Neely, 43, whose family has told the media that he struggles with mental health issues, was accused of criminal trespassing Saturday when he was arrested and hauled through the street by a rope attached to handcuffs. Police said they did not have a patrol car available to take him to a station and instead opted for transport by horse.
Galveston Police Chief Vernon L. Hale III apologized Monday after the controversy erupted, saying the officers acted in “poor judgment” and caused Neely “unnecessary embarrassment.” A day later, he appeared to pull back from those comments and asked a crowded Tuesday town hall meeting to take a fuller look.
But Hale did tell angry community members, some of whom demanded that the officers be suspended or fired, that he would reevaluate policies and guidelines and search for another method of arrest. “I commit to you: We will do better,” he said.
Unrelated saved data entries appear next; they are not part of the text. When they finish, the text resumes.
(** ** Tasks *)

Lemma cancel_In t st x :
  In x (pending (cancel t st)) <-> In x (pending st) /\ task_id x <> t.
Proof.
  unfold cancel. simpl. rewrite List.filter_In.
  destruct (Nat.eqb_spec (task_id x) t); simpl; intuition congruence.
Qed.

Lemma cancel_offer_task_In rid st x :
  In x (pending (cancel_offer_task rid st))
  <-> In x (pending st) /\ offer_tasks st !! rid <> Some (task_id x).
Proof.
  unfold cancel_offer_task. destruct (offer_tasks st !! rid) as [t|] eqn:E.
  - rewrite cancel_In. intuition congruence.
  - intuition congruence.
Qed.

Lemma cancel_offer_task_db rid st :
  resources (cancel_offer_task rid st) = resources st
  /\ users (cancel_offer_task rid st) = users st
  /\ queue_items (cancel_offer_task rid st) = queue_items st
  /\ offer_tasks (cancel_offer_task rid st) = offer_tasks st
  /\ emitted (cancel_offer_task rid st) = emitted st.
Proof. unfold cancel_offer_task. by destruct (offer_tasks st !! rid). Qed.

Lemma broadcast_update_db rid st :
  resources (broadcast_update rid st) = resources st
  /\ users (broadcast_update rid st) = users st
  /\ queue_items (broadcast_update rid st) = queue_items st
  /\ offer_tasks (broadcast_update rid st) = offer_tasks st
  /\ pending (broadcast_update rid st) = pending st
  /\ next_task (broadcast_update rid st) = next_task st.
Proof. unfold broadcast_update. by destruct (resources st !! rid). Qed.

Lemma delete_item_In q st x :
  In x (queue_items (delete_item q st))
  <-> In x (queue_items st) /\ item_pk x <> item_pk q.
Proof.
  unfold delete_item. simpl. rewrite List.filter_In.
  destruct (Z.eqb_spec (item_pk x) (item_pk q)); simpl; intuition congruence.
Qed.

(** ** Accept *)


(** ** Advance *)

Lemma process_queue_rows me now rid st :
  users (state_of (_process_queue me now rid st)) = users st
  /\ queue_items (state_of (_process_queue me now rid st)) = queue_items st.
Proof.
  unfold _process_queue.
  destruct (resources st !! rid) as [r|]; [|done].
  destruct (truthy (current_holder_id r)); [done|].
  destruct (first_item rid st); [|done].
  destruct (negb _); [done|].
  unfold create_task.
  pose proof (cancel_offer_task_db rid (put_resource rid
    (with_expiry (Some (now + seconds (timeout_seconds r))) r) st))
    as (_ & Hu & Hq & _).
  destruct (cancels_self me rid st); cbn [state_of].
  - simpl. by rewrite Hu, Hq.
  - match goal with |- context [broadcast_update rid ?s] =>
      destruct (broadcast_update_db rid s) as (_ & -> & -> & _) end.
    simpl. by rewrite Hu, Hq.
Qed.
The officers worked normally on Wednesday. Neely was released on bond.
Gainer strongly defended the two officers involved as fairly new to the force but motivated and compassionate, acting through what he described in a statement as a national and accepted practice for mounted officers nationwide. Two officers, each atop horses, flank a handcuffed suspect with a rope attached to the cuffs.
“It is race and gender neutral,” he said in the statement.
The decision was to wait in stifling Texas summer heat for a patrol car for an indefinite period of time, Gainer said, or take Neely to an air-conditioned staging area. The officers, identified by the department as P. Brosch and A. Smith, chose to transport him by horseback, Gainer said.
Gainer said officers are focused on the safety of themselves, the public and suspects when they make arrests. “When you think about those things constantly, when that’s at the front of your mind, the optics of what it may look like from the outside sometimes don’t get brought up,” he said.
Gainer also addressed a video later released of officers removing a bag from Neely’s head. It was a welder’s mask, he said, telling local media that Neely was well-known to officers and often felt safe with a face covering, though he offered only anecdotal evidence of the claim.
Others reacted very differently to the arrest procedure.
“What they did was real inhumane,” Neely’s brother, Andy Neely, told KPRC. “They treated my brother as if he was a dog.”
“It took me back, like, 400 years,” a black woman said at the town hall.
“Those officers took advantage of a mentally ill black man,” Ben Crump, a civil rights attorney for the Neely family, told Hale at the meeting. “Do you have the courage to do what is right, not just with words, but actions?” Crump did not return a request for comment.
Taranette Neely, Donald Neely’s sister, said “it didn’t look good” but told KPRC that her brother said he was not upset about the incident and said the officers were “nice.”
Gainer said after incidents over the “past few years” nationwide — an apparent reference to a near constant drumbeat of officers killing black men who are sometimes unarmed — the association president said that “we’re still learning."
He said he was heartened by Hale’s commitment to review policies. “If there’s a failure, it’s of training and policy,” he told local media.